During her walks through the city, Veronika Kellndorfer discovers how the reflection of the Mühlendamm bridge combines with the stone bridge itself to form an eye-like structure. She returns with her camera to capture precisely this moment, when the water is calm enough for the adjacent facade to be reflected in the eye of the bridge as a slightly trembling line structure. It is about the motif, but above all about the connection between the motif and the place: a sense of place. The photograph of the mirrored bridge creates an ambivalence between supposed reality and reflection. Suddenly an eye looks at the viewer, then it recedes in perception and becomes all wallpaper, all wall on wall, graffiti on graffiti, water in front of water. Trompe l’oeil, you can see a complex play with the figure of the bridge, which again becomes the ground of the wall, vertically mirrored with the real bridge that the eye falls on as soon as you turn around. The title “Arch and Reflection” refers to a work by Ellsworth Kelly, who discovered a similar optical phenomenon on the Seine.

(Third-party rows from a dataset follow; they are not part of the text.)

(** [_call_store] on the operation so named; the log shows where it begins and where it
    returns. *)
Definition call_store (hb : ErasureLease) (code : ExternalStoreCode) (port : Store E) (m : method) (project_id : uuid)
    (t : target) : eio E reply :=
  match store_method port m project_id t with
  | Method o =>
      do _ ← emit (Begin code m project_id t);
      let hook := if bc_accepts_progress o then Some (before_side_effect hb) else None in
      do r ← run_prog code hook (bc_body o external_timeout_seconds);
      do _ ← emit (Finish code m project_id t r);
      ret r
  | _ => raise OperatorBlocked
  end.

Definition require_store_result (r : reply) : eio E StoreResult :=
  match r with AStoreResult s => ret s | AnotherObject => raise OperatorBlocked end.

Definition delete_and_verify (hb : ErasureLease) (code : ExternalStoreCode) (port : Store E)
    (project_id : uuid) (work : ExternalWork) : eio E StoreResult :=
  match ew_target_kind work with
  | kind_run =>
      if negb (hasattr (erase_run port)) || negb (hasattr (verify_run_absent port)) then raise OperatorBlocked
      else match ew_target_id work with
      | None => raise XForeign
      | Some run_id =>
          do erased ← call_store hb code port Erase project_id (RunTarget run_id);
          do _ ← require_store_result erased;
          do _ ← before_side_effect hb;
          do result ← call_store hb code port Verify project_id (RunTarget run_id);
          require_store_result result
      end
  | kind_project =>
      if negb (hasattr (erase_project port)) || negb (hasattr (verify_project_absent port)) then raise OperatorBlocked
      else
        do erased ← call_store hb code port Erase project_id ProjectTarget;
        do _ ← require_store_result erased;
        do _ ← before_side_effect hb;
        do result ← call_store hb code port Verify project_id ProjectTarget;
        require_store_result result
  end.

Definition verify_project_zero (hb : ErasureLease) (code : ExternalStoreCode) (port : Store E)
    (project_id : uuid) : eio E StoreResult :=
  if negb (hasattr (verify_project_absent port)) then raise OperatorBlocked
  else
    do result ← call_store hb code port Verify project_id ProjectTarget;
    require_store_result result.

(** ** [_run_external_store] *)

Definition ascii_bytes (s : string) : pybytes := of_ascii s.

Definition aggregate_init (code : ExternalStoreCode) : pybytes :=
  sha256 (ascii_bytes "tracebed.erasure-store/v1:" ++ store_code_text code).
Definition aggregate_next (aggregate : pybytes) (r : StoreResult) : pybytes :=
  sha256 (aggregate ++ sr_postcondition_digest r).

Fixpoint work_loop (hb lease : ErasureLease) (code : ExternalStoreCode) (port : Store E)
    (total : Z) (aggregate : pybytes) (batch : list ExternalWork) : eio E (Z * pybytes) :=
  match batch with
  | [] => ret (total, aggregate)
  | work :: rest =>
      do _ ← before_side_effect hb;
      do result ← delete_and_verify hb code port (el_project_id lease) work;
      do _ ← before_side_effect hb;
      do _ ← db_call (MarkExternalWork code work result) (λ _, Nothing)
               (db_mark_external_work db lease owner work result);
      work_loop hb lease code port (total + 1) (aggregate_next aggregate result) rest
  end.

Fixpoint drain_loop (n : nat) (hb lease : ErasureLease) (code : ExternalStoreCode) (port : Store E)
    (total : Z) (aggregate : pybytes) : eio E (Z * pybytes) :=
  match n with
  | O => running
  | S n' =>
      do _ ← before_side_effect hb;
      do batch ← db_call (ExternalWorkBatch code) Works (db_external_work_batch db lease owner code batch_size);
      if bool_decide (batch = []) then ret (total, aggregate)
      else
        do acc ← work_loop hb lease code port total aggregate batch;
        drain_loop n' hb lease code port acc.1 acc.2
  end.

Definition is_subject_trace (lease : ErasureLease) (code : ExternalStoreCode) : bool :=
  starts code "trace_" && bool_decide (el_scope lease = scope_subject).

Definition targets_proof (aggregate : pybytes) : StoreResult :=
  mkStoreResult ok 0 (sha256 (ascii_bytes "tracebed.erasure-trace-targets/v1" ++ aggregate)).

Definition external_store_body (hb lease : ErasureLease) (code : ExternalStoreCode) (port : Store E)
  : eio E StepOutcome :=
  do acc ← drain_loop fuel hb lease code port 0 (aggregate_init code);
  do _ ← before_side_effect hb;
  do close_proof ←
    (if is_subject_trace lease code then of_result (store_result_post_init (targets_proof acc.2))
     else verify_project_zero hb code port (el_project_id lease));
  do result ← of_result (store_result_post_init
    (mkStoreResult (sr_result_code close_proof) (sr_affected_rows close_proof) (aggregate_next acc.2 close_proof)));
  db_call (CloseExternalStep code acc.1 result) AnOutcome
    (db_close_external_step db lease owner code acc.1 result).

(** The handlers re-raise three classes and turn every other exception into [TracebedError]. *)
Definition store_handler (e : xerr) : xerr :=
  match e with
  | OperatorBlocked | Blocked _ | LeaseLost | DependencyTimeout => e
  | _ => OtherTracebed
  end.

Definition run_external_store (hb lease : ErasureLease) (code : ExternalStoreCode) : eio E StepOutcome :=
  match stores code with
  | None => raise (Blocked configuration_mismatch)
  | Some port => try external_store_body hb lease code port except (λ e, raise (store_handler e))
  end.

(** ** [_seal_trace_manifest] *)

Definition manifest_header : pybytes := ascii_bytes "tracebed.erasure-trace-manifest/v1" ++ [0].
Definition frame_bytes (frame : pybytes) : pybytes :=
  int_to_bytes_big 8 (Z.of_nat (length frame)) ++ frame.

(** The loop's state: count, the bytes fed to the hasher, the cursor. *)
Record seal_state := mkSeal {
  sl_count : Z;
  sl_hashed : pybytes;
  sl_after : option (uuid * pystr);
}.

Fixpoint refs_loop (hb lease : ErasureLease) (validate : uuid → uuid → pystr → xport E frame_reply)
    (s : seal_state) (refs : list TraceManifestRef) : eio E seal_state :=
  match refs with
  | [] => ret s
  | ref :: rest =>
      do _ ← before_side_effect hb;
      do frame ← try invoke (validate (el_project_id lease) (tm_run_id ref) (tm_payload_ref ref))
                 except (λ _, raise (Blocked unsafe_path));
      match frame with
      | FrameBytes (_ :: _ as b) =>
          do _ ← emit (Framed b);
          refs_loop hb lease validate
            (mkSeal (sl_count s + 1) (sl_hashed s ++ frame_bytes b) (Some (tm_run_id ref, tm_payload_ref ref))) rest
      | _ => raise (Blocked integrity_failed)
      end
  end.

Fixpoint seal_loop (n : nat) (hb lease : ErasureLease) (validate : uuid → uuid → pystr → xport E frame_reply)
    (s : seal_state) : eio E seal_state :=
  match n with
  | O => running
  | S n' =>
      do _ ← before_side_effect hb;
      do refs ← db_call TraceRefsBatch (λ _, Nothing)
        (db_trace_refs_batch db lease owner (el_closure_revision lease) (fst <$> sl_after s) (snd <$> sl_after s) batch_size);
      if bool_decide (refs = []) then ret s
      else
        do s' ← refs_loop hb lease validate s refs;
        if Z.of_nat (length refs) <? batch_size then ret s'
        else seal_loop n' hb lease validate s'
  end.

(** Adapter objects are truthy. *)
Definition trace_store : option (Store E) :=
  match stores trace_fs_v1 with Some s => Some s | None => stores trace_s3_v1 end.

Definition seal_trace_manifest (hb lease : ErasureLease) : eio E unit :=
  match trace_store with
  | Some port =>
      match validate_manifest_ref port with
      | Method validate =>
          do s ← seal_loop fuel hb lease validate (mkSeal 0 manifest_header None);
          let digest := sha256 (sl_hashed s) in
          db_call (SealTraceManifest (el_closure_revision lease) (sl_count s) digest) (λ _, Nothing)
            (db_seal_trace_manifest db lease owner (el_closure_revision lease) (sl_count s) digest)
      | _ => raise (Blocked configuration_mismatch)
      end
  | None => raise (Blocked configuration_mismatch)
  end.

(** ** [_run] *)

Definition at_revision (lease : ErasureLease) (revision : Z) (phase : ErasurePhase) : result xerr ErasureLease :=
  check! bool_decide (phase ∈ [crypto_erased; primary_purged; external_purged; scope_complete]) else LeaseLost in
  lease_post_init (mkErasureLease (el_project_id lease) (el_request_id lease) (el_scope lease) phase
    (el_generation lease) (el_lease_token lease) (el_lease_expires_at lease) revision).

Definition advance (revision : Z) (phase : ErasurePhase) : eio E unit :=
  do lease ← get_lease;
  do lease' ← of_result (at_revision lease revision phase);
  set_lease lease'.

Fixpoint primary_loop (n : nat) (hb : ErasureLease) (quick : bool) : eio E unit :=
  match n with
  | O => running
  | S n' =>
      do _ ← set_step step_postgres;
      do _ ← before_side_effect hb;
      do lease ← get_lease;
      do batch ← db_call PrimaryBatchOp ABatch (db_primary_batch db lease owner batch_size);
      if pb_remaining batch =? 0 then
        advance (pb_closure_revision batch) (if quick then external_purged else primary_purged)
      else
        do _ ← advance (pb_closure_revision batch) primary_purged;
        primary_loop n' hb quick
  end.

Fixpoint stores_loop (hb : ErasureLease) (codes : list ExternalStoreCode) : eio E unit :=
  match codes with
  | [] => ret tt
  | code :: rest =>
      do _ ← set_step (step_for_store code);
      do _ ← before_side_effect hb;
      do lease ← get_lease;
      do o ← run_external_store hb lease code;
      do _ ← advance (so_closure_revision o) (so_phase o);
      stores_loop hb rest
  end.

(** The three blocks of the body, each guarded by the phase reached so far. *)
Definition crypto_block : eio E unit :=
  do lease ← get_lease;
  if bool_decide (el_phase lease = fenced) then
    do _ ← set_step step_crypto;
    do o ← db_call CryptoStep AnOutcome (db_crypto_step db lease owner);
    advance (so_closure_revision o) (so_phase o)
  else ret tt.
Lemma spec_stores_block hb :
  spec sealed_pass
    (stores_block sha256 db now stores manifest owner lease_seconds heartbeat_seconds batch_size external_timeout_seconds fuel hb)
    (λ _, external_pass).
Proof.
  unfold stores_block. do 2 (apply spec_exists; intros ?). intros w H. destruct H as [[-> (L & [Hs Hp] & Hw)]|(quick & -> & L & [Hs Hp] & Hw)].
  - revert w Hw. eapply spec_bind; [apply spec_get_lease|]. intros L0 w [-> Hw]. revert w Hw.
    rewrite bool_decide_false by (intros He; apply Hp; rewrite He; set_solver).
    apply spec_ret. intros w Hw. eexists _, L. split; [|exact Hw]. split; [done|]. intros He. destruct Hp. rewrite He. set_solver.
  - revert w Hw. eapply spec_bind; [apply spec_get_lease|]. intros L0 w [-> Hw]. revert w Hw.
    destruct quick; rewrite Hp.
    + apply spec_ret. intros w Hw. eexists _, L. split; [|exact Hw]. by repeat split.
    + eapply spec_weaken; [| |apply (spec_stores_loop hb false manifest []); done].
      * intros w Hw. by exists L.
      * intros ? w (fr' & L' & [? _] & Hw). eexists _, L'. split; [|exact Hw]. repeat split. cbn. by apply bool_decide_true.
Qed.

(** A return is the answer of the last, completing call, or the database had already
    completed the request. *)
Definition completed (o : StepOutcome) (w : world E) : Prop :=
  last (w_log w) = Some (Db VerifyAndComplete (Ok (AnOutcome o)))
  ∨ so_phase o = scope_complete ∧ ∃ ld L, ld_end ld = Live ∧ on ld L w.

Veronika Kellndorfer, born in Munich in 1962, studied painting and art history in Vienna and at the Hochschule der Künste in Berlin. Based on the idea that the past and present of a society can be read from its buildings, the artist explores built structures and the transfer of architecture into painting in architecture.
She has held scholarships at the Villa Aurora in Los Angeles, the Villa Massimo in Rome and the Villa Kamogawa in Kyoto, as well as being a fellow at the IKKM of the Bauhaus University Weimar. She has had solo exhibitions at the Techné Sphere, Leipzig; the VDL-Neutra-House, Los Angeles; the Neue Nationalgalerie, Berlin; the Mies van der Rohe Haus, Berlin; the National Museum Oslo; the Christopher Grimes Gallery, Santa Monica; the Casa de Vidro/Instituto Lina Bo Bardi, São Paulo and the Pinakothek der Moderne Munich. Her works can be found in numerous public collections such as the: Art Institute Chicago; Bayerische Staatsgemäldesammlungen; Berlinische Galerie; Hammer Museum, Los Angeles; LACMA, LA; Neue Nationalgalerie, Berlin; SFMOMA, San Francisco Museum of Modern Art; Sammlung zeitgenössischer Kunst der Bundesrepublik Deutschland; The J. Paul Getty Museum, LA.